_Your task_
Report back every line in the data that includes the string "false".

_Material for this exercise_
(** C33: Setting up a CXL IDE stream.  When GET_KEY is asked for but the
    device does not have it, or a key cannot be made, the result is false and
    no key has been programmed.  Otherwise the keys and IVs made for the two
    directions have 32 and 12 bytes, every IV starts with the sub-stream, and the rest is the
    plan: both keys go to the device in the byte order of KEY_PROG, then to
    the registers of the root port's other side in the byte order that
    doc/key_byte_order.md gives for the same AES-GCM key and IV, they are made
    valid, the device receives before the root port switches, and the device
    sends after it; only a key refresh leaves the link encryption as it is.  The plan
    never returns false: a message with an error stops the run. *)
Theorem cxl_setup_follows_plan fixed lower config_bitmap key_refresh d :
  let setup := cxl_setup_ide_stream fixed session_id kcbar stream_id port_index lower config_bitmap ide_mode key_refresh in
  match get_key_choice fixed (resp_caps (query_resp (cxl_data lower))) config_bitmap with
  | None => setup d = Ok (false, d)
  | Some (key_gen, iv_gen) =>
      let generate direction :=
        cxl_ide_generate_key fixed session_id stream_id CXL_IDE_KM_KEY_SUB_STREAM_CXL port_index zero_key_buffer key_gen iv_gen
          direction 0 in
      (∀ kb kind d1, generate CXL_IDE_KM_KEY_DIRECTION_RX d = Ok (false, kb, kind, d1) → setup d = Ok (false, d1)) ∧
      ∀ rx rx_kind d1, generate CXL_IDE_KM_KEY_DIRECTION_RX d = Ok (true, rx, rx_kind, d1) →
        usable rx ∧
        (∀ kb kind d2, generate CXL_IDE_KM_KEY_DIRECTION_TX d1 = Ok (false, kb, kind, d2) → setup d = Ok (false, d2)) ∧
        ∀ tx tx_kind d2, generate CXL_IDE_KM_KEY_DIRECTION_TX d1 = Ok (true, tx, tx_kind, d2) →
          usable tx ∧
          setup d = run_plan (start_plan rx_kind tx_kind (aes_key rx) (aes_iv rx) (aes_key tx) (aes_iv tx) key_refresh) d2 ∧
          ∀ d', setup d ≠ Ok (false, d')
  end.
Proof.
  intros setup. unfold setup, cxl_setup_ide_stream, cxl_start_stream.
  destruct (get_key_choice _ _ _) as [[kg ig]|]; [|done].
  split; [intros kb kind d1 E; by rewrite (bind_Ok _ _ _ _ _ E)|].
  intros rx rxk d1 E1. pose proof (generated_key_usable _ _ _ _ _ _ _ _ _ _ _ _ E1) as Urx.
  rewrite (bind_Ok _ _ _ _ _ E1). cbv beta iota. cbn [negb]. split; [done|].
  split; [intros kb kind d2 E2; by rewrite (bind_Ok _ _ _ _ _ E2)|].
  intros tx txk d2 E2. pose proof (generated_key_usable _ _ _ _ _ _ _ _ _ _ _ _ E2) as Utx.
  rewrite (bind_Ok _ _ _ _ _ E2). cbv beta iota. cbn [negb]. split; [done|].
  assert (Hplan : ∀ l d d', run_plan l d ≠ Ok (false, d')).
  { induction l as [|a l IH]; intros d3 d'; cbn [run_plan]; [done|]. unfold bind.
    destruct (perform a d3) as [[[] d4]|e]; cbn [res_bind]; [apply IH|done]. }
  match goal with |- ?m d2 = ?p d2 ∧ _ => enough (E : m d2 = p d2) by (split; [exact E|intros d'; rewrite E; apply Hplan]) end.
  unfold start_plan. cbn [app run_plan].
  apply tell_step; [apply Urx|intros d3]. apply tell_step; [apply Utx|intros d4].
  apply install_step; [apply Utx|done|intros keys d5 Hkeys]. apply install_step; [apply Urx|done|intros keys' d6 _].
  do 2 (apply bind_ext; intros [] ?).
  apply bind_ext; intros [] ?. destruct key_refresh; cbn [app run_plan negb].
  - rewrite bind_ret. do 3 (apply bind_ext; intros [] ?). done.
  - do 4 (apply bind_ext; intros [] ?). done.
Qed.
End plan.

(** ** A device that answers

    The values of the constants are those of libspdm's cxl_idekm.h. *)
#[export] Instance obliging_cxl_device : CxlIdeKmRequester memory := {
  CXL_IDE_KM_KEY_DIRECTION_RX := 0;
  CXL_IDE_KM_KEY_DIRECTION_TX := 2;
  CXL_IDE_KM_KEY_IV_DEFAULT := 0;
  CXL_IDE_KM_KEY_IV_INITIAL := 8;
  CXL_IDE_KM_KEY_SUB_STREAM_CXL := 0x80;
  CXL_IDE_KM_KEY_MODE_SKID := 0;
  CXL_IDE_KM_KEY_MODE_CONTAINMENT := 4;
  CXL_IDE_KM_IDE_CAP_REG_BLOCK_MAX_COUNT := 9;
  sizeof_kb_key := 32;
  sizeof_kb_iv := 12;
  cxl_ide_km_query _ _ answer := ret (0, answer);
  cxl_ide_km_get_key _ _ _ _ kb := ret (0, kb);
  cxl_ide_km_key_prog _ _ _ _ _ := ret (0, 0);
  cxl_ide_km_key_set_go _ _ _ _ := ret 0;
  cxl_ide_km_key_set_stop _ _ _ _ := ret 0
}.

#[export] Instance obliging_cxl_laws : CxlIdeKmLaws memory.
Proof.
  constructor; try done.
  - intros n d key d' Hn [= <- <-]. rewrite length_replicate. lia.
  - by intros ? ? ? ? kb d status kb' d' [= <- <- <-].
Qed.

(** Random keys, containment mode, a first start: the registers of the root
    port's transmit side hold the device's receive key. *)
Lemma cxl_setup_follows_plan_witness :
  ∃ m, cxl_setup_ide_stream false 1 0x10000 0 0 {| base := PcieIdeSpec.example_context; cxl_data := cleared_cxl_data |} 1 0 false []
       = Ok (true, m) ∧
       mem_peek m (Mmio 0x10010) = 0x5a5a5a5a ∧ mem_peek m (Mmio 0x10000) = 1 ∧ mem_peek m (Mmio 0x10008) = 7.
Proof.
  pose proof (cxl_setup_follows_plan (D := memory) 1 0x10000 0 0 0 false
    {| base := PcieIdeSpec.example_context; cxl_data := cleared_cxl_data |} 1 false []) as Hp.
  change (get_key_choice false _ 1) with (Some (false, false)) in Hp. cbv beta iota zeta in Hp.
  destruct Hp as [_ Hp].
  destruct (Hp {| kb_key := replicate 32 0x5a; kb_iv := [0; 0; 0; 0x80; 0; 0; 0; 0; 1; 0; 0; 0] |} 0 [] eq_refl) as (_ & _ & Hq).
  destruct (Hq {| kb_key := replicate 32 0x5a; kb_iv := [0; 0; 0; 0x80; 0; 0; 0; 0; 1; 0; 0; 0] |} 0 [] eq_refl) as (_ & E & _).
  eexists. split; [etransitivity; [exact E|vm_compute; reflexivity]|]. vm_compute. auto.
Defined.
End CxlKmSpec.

_The answer_
    device does not have it, or a key cannot be made, the result is false and
    never returns false: a message with an error stops the run. *)
  | None => setup d = Ok (false, d)
      (∀ kb kind d1, generate CXL_IDE_KM_KEY_DIRECTION_RX d = Ok (false, kb, kind, d1) → setup d = Ok (false, d1)) ∧
        (∀ kb kind d2, generate CXL_IDE_KM_KEY_DIRECTION_TX d1 = Ok (false, kb, kind, d2) → setup d = Ok (false, d2)) ∧
          ∀ d', setup d ≠ Ok (false, d')
  assert (Hplan : ∀ l d d', run_plan l d ≠ Ok (false, d')).
  ∃ m, cxl_setup_ide_stream false 1 0x10000 0 0 {| base := PcieIdeSpec.example_context; cxl_data := cleared_cxl_data |} 1 0 false []
  pose proof (cxl_setup_follows_plan (D := memory) 1 0x10000 0 0 0 false
    {| base := PcieIdeSpec.example_context; cxl_data := cleared_cxl_data |} 1 false []) as Hp.
  change (get_key_choice false _ 1) with (Some (false, false)) in Hp. cbv beta iota zeta in Hp.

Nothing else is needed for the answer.